The list of years for which retrospective forecasts should be generated is
stored under the 'scan_years'
key.
locations = {
'some-city': {
'name': 'Some City',
# Other lines omitted ...
'scan': {
'bg_obs': [6, 8],
'bg_var': 6,
'pr_obs': [0.005, 0.010, 0.015, 0.020, 0.025],
'disp': [10, 100, 1000],
},
'scan_years': [2015, 2016],
}
}
Retrospective forecasting dates¶
By default, the epifx-scan
command will generate forecasts from mid-March
until the observed epidemic peak in each year.
This can be overridden in the 'extra_args'
dictionary.
locations = {
'some-city': {
'name': 'Some City',
# Other lines omitted ...
'extra_args': {
# Other lines omitted ...
'scan_fs_dates': get_scan_fs_dates,
},
}
}
Note that the retrospective forecasting date(s) are defined by a separate
function, which should also be contained in the file epifxlocns.py
.
This function takes only two arguments (i.e., not the same as the
'live_fs_dates'
function):
- The forecasting year; and
- The list of all available observations.
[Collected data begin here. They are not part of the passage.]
(** * Early-boot runtime of the ESP32-C3 port (runtime_esp32c3.go)

    A shallow embedding of [src/runtime/runtime_esp32c3.go]: the boot entry
    [main] (watchdog disabling, clock configuration, zeroing of .bss, timer
    configuration, hand-off to [run], fallback [abort]), the tick source
    [ticks], the tick/nanosecond conversions and the busy-wait [sleepTicks].

    Go integers are modelled as [Z] with their wrap-around written out,
    memory-mapped registers as a register file together with a trace of the
    accesses the program performs, and the two unbounded loops of the file
    ([for ptr != &_ebss] and [for ticks() < sleepUntil], as well as the
    endless loop of [abort]) by fuel. *)

From Stdlib Require Import ZArith List Lia Bool.
Import ListNotations.
Open Scope Z_scope.

(* ================================================================== *)
(** ** Machine integers *)

(** Conversions to the fixed-width Go types. *)
Definition uint32 (z : Z) : Z := z mod 2 ^ 32.
Definition uint64 (z : Z) : Z := z mod 2 ^ 64.
Definition int64 (z : Z) : Z := (z + 2 ^ 63) mod 2 ^ 64 - 2 ^ 63.

Definition min_int64 : Z := - 2 ^ 63.
Definition max_int64 : Z := 2 ^ 63 - 1.

(** [type timeUnit int64] *)
Definition timeUnit : Type := Z.

(** Addition and multiplication on [int64]/[timeUnit] wrap around. *)
Definition add64 (a b : Z) : Z := int64 (a + b).
Definition mul64 (a b : Z) : Z := int64 (a * b).

(** Go's [/] on integers truncates towards zero: [Z.quot].  The only
    overflowing quotient, [min_int64 / -1], cannot arise for a divisor of
    25, the conversion is kept for uniformity. *)
Definition div64 (a b : Z) : Z := int64 (Z.quot a b).

(* ================================================================== *)
(** ** Tick conversions (lines 93-103) *)

(** [func nanosecondsToTicks(ns int64) timeUnit { return timeUnit(ns / 25) }] *)
Definition nanosecondsToTicks (ns : Z) : timeUnit := div64 ns 25.

(** [func ticksToNanoseconds(ticks timeUnit) int64 { return int64(ticks) * 25 }] *)
Definition ticksToNanoseconds (ticks : timeUnit) : Z := mul64 ticks 25.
def get_scan_fs_dates(year, all_obs):
"""Generate a forecast at the time of each observation."""
return sorted(o['date'] for o in all_obs)
Note
This function must return a list of datetime.datetime
instances
(i.e., not datetime.date
instances) if you are using the
pypfilt.Datetime
time scale.
Running the retrospective forecasts¶
Use the epifx-scan
command to generate retrospective forecasts for all
combinations of the observation model parameter values:
$ epifx-scan some-city
Download the complete files¶
epifxlocns.py
case-counts.ssv
www/index.html
- www/d3.js version 3.5.17.
Note
Run epifx-template
to generate www/plot.js
and
www/style.css
, as no modifications to these files are required.